#### About this task:
Would you return the entries below exactly from the line containing "[root.after(ms, cb)] *)" onward, ending with the final line and including it, and nothing else?

(Collected data entries)
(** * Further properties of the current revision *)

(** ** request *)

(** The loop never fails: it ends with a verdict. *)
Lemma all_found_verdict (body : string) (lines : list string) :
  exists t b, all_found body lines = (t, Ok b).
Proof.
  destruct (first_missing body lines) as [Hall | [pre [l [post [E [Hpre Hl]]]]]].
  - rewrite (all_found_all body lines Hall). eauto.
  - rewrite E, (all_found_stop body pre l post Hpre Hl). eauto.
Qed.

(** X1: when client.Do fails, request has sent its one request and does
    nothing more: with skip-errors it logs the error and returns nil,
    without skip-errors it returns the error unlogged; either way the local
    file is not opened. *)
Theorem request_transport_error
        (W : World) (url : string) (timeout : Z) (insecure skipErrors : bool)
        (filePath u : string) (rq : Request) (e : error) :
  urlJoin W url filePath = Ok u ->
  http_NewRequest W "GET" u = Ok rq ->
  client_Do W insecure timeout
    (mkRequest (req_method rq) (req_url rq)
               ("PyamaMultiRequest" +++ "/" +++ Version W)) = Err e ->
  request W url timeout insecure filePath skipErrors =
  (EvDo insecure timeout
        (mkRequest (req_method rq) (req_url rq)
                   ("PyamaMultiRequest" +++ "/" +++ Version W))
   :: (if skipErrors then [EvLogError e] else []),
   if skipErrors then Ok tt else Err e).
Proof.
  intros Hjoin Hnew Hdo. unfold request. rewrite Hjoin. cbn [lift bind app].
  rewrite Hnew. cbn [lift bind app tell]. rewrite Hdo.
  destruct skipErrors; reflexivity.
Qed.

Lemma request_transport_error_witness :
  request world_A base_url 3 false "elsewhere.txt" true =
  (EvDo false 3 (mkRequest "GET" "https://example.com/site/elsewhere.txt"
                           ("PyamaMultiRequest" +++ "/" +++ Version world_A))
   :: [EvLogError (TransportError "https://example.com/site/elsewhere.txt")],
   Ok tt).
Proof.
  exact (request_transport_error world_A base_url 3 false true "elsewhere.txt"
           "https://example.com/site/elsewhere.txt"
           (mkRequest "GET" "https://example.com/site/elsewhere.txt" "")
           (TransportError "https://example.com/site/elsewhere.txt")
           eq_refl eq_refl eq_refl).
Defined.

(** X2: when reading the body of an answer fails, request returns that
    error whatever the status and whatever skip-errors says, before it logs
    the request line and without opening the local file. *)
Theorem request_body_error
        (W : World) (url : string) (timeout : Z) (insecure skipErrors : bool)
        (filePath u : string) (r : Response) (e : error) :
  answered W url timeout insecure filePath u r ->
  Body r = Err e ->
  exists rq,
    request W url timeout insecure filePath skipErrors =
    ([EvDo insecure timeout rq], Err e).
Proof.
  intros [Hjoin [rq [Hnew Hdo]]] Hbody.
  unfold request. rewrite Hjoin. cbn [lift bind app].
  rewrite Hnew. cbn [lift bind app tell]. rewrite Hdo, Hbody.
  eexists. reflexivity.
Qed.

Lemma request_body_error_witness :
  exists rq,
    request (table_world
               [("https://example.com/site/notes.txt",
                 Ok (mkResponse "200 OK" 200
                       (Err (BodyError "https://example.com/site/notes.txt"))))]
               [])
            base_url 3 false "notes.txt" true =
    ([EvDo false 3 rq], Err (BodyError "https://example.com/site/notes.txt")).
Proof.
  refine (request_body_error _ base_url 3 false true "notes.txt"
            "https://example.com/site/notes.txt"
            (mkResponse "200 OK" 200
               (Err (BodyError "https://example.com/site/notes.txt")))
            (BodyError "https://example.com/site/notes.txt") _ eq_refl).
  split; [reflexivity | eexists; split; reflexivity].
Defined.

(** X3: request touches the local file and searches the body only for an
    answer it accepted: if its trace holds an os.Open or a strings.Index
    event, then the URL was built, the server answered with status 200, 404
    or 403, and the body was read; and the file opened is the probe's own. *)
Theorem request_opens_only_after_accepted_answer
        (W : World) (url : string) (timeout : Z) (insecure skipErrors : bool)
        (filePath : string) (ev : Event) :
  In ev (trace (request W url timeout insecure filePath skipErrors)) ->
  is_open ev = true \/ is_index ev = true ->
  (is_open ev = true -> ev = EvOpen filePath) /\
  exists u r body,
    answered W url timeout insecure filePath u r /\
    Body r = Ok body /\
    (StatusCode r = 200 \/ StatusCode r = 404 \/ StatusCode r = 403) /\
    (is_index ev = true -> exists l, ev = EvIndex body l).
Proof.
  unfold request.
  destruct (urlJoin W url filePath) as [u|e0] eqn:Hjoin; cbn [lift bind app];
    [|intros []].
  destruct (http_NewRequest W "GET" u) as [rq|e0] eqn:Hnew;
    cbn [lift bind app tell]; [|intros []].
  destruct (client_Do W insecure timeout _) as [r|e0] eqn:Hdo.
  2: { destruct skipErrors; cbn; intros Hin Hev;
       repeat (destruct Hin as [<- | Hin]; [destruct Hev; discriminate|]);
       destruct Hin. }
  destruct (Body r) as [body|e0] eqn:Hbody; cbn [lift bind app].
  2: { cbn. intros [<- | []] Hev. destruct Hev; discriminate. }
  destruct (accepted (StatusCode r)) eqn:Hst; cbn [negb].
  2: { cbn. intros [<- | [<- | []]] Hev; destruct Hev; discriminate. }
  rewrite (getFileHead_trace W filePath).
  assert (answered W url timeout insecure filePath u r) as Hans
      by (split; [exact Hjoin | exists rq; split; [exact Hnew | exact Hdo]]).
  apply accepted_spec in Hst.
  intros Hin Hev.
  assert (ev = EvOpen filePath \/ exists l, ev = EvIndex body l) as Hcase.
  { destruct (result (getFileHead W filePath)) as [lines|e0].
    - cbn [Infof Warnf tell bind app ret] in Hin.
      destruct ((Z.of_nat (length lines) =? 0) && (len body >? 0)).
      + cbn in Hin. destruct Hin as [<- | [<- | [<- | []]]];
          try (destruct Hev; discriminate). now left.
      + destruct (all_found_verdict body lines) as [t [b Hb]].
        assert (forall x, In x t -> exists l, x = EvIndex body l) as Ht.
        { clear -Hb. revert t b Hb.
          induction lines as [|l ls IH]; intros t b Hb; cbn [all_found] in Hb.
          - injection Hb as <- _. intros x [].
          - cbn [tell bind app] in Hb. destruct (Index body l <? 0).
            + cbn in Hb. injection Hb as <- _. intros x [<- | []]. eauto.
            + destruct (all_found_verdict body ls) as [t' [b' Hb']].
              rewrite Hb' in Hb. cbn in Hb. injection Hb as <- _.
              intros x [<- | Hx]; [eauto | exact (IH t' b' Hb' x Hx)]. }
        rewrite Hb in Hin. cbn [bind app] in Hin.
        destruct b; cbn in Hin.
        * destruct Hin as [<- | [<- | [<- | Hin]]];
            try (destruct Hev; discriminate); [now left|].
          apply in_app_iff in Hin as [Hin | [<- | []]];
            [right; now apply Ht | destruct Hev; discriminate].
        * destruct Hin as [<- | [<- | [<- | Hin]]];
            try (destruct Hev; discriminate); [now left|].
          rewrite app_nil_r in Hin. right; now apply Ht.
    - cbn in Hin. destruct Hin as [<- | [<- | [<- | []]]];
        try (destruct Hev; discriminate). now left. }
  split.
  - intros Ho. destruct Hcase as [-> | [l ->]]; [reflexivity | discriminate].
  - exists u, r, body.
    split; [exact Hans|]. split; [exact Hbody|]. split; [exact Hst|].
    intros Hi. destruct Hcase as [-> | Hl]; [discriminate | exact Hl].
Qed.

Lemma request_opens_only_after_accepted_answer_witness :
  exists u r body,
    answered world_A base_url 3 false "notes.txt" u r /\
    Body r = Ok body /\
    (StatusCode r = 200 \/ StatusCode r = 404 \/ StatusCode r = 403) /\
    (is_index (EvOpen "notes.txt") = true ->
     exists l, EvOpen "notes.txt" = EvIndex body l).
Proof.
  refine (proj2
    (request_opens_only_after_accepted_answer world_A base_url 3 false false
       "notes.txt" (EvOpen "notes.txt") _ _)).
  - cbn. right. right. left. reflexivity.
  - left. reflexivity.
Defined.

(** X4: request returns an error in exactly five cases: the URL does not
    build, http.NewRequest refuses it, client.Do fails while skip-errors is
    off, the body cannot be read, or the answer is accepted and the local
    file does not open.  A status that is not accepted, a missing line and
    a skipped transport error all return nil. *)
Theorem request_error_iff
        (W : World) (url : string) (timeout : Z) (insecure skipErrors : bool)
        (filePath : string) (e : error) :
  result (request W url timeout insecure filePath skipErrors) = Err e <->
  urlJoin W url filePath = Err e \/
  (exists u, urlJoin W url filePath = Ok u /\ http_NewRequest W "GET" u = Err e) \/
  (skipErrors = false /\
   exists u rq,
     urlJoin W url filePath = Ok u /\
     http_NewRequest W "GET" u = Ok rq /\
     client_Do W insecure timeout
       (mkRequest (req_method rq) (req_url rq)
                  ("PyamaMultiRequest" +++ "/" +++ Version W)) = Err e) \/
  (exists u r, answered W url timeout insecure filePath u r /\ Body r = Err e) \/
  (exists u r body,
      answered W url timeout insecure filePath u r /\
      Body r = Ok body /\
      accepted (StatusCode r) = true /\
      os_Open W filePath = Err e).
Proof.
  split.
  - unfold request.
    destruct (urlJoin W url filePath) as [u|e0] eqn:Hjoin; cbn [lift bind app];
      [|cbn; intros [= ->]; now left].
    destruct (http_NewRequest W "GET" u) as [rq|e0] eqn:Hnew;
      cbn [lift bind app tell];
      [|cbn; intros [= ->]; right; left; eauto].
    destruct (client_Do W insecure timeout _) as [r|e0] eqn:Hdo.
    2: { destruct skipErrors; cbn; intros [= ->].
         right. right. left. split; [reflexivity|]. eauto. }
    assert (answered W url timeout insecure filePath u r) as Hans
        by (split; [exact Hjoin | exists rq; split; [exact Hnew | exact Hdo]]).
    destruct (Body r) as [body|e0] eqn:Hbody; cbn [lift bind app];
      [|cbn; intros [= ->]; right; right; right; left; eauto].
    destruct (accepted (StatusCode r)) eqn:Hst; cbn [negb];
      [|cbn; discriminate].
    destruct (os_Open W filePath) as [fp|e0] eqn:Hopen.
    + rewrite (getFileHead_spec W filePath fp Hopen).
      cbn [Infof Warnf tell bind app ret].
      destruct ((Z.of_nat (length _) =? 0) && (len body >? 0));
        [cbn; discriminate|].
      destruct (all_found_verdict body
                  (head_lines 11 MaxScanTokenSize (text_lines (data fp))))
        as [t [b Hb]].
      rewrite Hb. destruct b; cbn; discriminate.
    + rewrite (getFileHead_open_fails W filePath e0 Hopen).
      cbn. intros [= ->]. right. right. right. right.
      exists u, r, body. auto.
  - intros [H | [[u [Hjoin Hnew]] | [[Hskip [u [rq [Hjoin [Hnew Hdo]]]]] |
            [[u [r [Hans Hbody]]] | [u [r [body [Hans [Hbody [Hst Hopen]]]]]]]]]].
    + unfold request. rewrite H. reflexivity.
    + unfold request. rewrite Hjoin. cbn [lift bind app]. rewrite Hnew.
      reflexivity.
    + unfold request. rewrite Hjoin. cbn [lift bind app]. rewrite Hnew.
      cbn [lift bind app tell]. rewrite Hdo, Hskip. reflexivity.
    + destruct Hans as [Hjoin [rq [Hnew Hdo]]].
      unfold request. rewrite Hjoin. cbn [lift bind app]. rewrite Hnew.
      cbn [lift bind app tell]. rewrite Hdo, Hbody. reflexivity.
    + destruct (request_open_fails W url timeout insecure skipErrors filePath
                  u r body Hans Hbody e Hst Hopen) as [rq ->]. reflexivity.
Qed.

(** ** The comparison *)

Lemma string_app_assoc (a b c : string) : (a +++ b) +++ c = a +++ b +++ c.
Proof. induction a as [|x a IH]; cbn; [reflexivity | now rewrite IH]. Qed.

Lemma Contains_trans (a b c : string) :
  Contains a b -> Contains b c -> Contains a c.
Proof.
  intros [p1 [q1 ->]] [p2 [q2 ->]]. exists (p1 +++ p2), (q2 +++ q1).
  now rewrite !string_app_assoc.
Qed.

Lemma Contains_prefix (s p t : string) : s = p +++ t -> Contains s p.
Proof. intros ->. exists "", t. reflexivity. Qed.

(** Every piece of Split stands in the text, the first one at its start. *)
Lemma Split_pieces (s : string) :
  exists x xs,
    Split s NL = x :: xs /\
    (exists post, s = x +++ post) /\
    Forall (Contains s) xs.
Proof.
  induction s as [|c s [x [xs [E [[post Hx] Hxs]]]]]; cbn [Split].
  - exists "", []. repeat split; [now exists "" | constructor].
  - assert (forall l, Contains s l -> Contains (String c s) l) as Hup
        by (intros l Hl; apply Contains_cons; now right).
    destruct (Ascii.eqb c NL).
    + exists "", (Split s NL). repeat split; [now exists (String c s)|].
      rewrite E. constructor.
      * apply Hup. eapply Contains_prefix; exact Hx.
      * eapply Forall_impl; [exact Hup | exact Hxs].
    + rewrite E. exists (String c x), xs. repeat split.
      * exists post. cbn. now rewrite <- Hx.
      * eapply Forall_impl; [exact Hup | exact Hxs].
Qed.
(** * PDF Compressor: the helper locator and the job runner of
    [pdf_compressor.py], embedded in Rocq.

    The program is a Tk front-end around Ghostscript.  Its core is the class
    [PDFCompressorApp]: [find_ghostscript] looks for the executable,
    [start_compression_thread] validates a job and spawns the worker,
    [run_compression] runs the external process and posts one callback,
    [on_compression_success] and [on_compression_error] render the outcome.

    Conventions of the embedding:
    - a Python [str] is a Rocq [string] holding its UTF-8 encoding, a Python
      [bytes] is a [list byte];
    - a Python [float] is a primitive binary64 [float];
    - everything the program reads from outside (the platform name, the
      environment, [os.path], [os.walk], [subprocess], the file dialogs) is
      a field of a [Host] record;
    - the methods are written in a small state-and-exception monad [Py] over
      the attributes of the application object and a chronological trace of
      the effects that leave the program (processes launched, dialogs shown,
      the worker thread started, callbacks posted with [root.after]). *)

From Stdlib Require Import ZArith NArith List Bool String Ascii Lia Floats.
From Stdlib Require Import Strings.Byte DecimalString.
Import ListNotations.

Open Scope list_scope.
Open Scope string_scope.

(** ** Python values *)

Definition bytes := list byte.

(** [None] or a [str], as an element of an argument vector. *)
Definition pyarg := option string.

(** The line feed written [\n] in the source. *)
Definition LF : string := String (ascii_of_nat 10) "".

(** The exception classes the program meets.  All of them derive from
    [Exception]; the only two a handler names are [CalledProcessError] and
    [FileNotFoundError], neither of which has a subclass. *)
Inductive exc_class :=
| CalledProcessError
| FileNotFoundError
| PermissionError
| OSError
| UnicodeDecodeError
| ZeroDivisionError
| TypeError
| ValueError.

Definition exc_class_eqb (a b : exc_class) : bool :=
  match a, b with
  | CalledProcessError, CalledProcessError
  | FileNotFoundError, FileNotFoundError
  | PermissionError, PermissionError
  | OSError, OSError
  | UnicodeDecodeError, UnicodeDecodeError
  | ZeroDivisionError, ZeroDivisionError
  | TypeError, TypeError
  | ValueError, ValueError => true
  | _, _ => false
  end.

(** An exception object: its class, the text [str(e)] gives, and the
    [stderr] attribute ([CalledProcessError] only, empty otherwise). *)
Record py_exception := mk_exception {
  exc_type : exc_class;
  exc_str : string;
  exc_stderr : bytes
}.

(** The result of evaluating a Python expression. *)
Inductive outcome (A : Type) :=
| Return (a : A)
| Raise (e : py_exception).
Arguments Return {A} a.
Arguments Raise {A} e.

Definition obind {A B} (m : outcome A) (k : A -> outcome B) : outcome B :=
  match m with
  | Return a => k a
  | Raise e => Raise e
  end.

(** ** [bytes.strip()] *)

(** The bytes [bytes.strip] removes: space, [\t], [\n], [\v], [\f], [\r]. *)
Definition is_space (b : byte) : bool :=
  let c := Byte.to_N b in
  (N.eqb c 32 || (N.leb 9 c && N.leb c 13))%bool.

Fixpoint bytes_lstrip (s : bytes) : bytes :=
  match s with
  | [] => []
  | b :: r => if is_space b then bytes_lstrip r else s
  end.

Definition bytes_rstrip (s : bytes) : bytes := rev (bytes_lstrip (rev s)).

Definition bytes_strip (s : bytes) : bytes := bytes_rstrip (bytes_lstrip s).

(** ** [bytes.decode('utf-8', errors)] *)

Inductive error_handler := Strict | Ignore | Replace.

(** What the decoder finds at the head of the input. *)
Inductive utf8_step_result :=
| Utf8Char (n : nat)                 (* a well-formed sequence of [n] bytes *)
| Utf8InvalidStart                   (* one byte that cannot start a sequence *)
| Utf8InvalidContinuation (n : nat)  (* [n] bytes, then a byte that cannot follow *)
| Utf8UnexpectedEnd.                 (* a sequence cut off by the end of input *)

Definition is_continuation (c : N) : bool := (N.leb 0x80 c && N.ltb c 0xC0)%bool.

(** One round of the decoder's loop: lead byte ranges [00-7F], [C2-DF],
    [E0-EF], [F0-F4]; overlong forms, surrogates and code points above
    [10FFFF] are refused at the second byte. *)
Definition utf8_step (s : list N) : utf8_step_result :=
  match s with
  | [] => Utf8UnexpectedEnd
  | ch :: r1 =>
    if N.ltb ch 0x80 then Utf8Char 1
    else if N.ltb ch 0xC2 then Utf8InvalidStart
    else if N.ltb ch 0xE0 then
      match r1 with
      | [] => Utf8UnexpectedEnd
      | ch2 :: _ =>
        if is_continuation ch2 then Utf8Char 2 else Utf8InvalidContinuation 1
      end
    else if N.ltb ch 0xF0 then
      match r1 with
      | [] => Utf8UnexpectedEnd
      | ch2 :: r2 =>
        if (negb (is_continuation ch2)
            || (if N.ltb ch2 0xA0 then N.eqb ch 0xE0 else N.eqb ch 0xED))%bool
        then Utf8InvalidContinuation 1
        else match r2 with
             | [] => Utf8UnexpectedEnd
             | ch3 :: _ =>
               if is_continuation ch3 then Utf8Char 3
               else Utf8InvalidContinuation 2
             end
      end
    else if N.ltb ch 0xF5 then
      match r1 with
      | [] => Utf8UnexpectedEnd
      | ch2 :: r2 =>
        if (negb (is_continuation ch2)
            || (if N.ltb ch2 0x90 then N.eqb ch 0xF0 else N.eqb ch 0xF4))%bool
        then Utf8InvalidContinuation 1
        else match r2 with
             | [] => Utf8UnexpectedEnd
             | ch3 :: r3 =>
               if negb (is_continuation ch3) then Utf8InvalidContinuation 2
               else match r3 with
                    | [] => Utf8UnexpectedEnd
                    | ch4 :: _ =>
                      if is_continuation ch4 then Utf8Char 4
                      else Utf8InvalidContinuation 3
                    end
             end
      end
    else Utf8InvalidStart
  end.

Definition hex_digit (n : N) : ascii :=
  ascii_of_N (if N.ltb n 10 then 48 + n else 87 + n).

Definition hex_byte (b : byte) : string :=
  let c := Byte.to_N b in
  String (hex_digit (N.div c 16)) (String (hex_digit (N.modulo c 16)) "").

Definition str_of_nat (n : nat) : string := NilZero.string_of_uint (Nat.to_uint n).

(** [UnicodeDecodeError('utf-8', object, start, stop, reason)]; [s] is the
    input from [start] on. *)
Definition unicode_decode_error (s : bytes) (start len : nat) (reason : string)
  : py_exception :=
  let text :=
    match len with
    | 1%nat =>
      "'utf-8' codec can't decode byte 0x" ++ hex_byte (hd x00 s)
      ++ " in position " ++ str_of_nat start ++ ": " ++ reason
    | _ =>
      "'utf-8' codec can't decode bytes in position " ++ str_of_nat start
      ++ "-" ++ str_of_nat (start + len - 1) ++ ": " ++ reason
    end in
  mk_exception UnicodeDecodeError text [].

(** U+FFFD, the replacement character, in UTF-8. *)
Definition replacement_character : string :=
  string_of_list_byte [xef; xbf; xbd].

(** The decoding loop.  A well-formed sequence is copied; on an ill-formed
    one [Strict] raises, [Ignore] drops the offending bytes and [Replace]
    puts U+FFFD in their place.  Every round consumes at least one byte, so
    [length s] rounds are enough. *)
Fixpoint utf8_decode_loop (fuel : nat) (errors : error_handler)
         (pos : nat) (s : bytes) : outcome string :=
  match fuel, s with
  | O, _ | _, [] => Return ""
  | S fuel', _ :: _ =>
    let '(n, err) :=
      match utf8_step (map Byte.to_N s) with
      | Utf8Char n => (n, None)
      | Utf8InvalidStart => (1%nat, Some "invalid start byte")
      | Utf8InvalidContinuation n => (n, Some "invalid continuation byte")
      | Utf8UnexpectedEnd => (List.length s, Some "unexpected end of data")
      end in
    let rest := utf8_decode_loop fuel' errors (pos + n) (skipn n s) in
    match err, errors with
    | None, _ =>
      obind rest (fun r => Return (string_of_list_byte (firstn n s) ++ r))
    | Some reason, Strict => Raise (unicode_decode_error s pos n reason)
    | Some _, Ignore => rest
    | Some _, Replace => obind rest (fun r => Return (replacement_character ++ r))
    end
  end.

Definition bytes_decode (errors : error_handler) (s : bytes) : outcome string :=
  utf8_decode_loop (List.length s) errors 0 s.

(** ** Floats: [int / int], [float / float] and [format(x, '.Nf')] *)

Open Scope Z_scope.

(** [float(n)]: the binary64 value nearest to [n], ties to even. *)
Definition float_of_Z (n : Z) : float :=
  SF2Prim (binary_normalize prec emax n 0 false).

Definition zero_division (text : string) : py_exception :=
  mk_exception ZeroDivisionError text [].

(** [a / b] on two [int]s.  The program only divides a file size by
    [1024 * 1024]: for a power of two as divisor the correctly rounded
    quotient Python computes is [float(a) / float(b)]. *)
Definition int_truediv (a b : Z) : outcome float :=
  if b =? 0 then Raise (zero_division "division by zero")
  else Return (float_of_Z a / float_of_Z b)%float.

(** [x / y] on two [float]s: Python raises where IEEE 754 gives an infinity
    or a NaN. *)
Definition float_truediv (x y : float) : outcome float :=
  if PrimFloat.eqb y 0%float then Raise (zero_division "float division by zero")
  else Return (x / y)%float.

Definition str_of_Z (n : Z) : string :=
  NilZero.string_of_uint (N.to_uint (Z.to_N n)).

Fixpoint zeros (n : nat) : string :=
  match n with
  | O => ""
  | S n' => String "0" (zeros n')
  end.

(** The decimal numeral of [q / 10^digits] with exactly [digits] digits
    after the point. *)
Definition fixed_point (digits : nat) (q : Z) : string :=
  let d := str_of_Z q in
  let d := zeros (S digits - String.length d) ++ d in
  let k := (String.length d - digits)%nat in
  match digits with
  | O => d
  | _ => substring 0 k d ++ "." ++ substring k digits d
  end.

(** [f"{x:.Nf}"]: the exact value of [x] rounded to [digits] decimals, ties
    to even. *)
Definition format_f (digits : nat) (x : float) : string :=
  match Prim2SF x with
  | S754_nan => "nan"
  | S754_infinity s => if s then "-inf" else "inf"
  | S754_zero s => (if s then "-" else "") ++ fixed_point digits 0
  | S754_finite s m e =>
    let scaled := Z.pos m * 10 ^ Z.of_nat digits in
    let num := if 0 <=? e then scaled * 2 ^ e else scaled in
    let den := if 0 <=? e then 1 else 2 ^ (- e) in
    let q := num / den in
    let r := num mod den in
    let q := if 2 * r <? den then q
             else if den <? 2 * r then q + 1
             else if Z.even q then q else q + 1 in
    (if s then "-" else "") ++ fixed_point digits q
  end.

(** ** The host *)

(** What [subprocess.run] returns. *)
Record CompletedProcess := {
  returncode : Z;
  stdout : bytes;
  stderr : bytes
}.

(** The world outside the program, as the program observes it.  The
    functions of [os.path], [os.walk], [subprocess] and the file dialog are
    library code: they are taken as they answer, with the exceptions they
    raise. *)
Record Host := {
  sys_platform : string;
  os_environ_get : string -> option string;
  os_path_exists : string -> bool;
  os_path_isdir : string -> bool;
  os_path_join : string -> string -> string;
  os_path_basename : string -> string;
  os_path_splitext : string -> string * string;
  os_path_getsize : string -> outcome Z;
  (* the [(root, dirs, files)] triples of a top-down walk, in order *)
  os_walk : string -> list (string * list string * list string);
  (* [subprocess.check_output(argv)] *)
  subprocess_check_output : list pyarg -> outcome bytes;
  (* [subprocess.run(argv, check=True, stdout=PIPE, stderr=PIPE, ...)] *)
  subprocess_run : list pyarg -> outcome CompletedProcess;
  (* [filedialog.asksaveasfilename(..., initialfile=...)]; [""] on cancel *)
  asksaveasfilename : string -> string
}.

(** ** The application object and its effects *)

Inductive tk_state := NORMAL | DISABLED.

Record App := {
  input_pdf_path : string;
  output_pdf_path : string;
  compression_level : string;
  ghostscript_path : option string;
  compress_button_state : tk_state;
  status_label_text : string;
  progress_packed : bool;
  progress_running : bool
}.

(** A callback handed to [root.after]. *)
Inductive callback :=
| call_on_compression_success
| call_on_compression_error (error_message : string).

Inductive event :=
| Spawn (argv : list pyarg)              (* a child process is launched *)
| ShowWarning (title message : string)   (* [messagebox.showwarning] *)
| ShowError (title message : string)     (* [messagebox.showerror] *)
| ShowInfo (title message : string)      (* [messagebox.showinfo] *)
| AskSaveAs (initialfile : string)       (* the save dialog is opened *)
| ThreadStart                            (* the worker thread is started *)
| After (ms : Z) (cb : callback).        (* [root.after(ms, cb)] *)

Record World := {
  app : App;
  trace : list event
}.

#### Answer to the exercise:
| After (ms : Z) (cb : callback).        (* [root.after(ms, cb)] *)

Record World := {
  app : App;
  trace : list event
}.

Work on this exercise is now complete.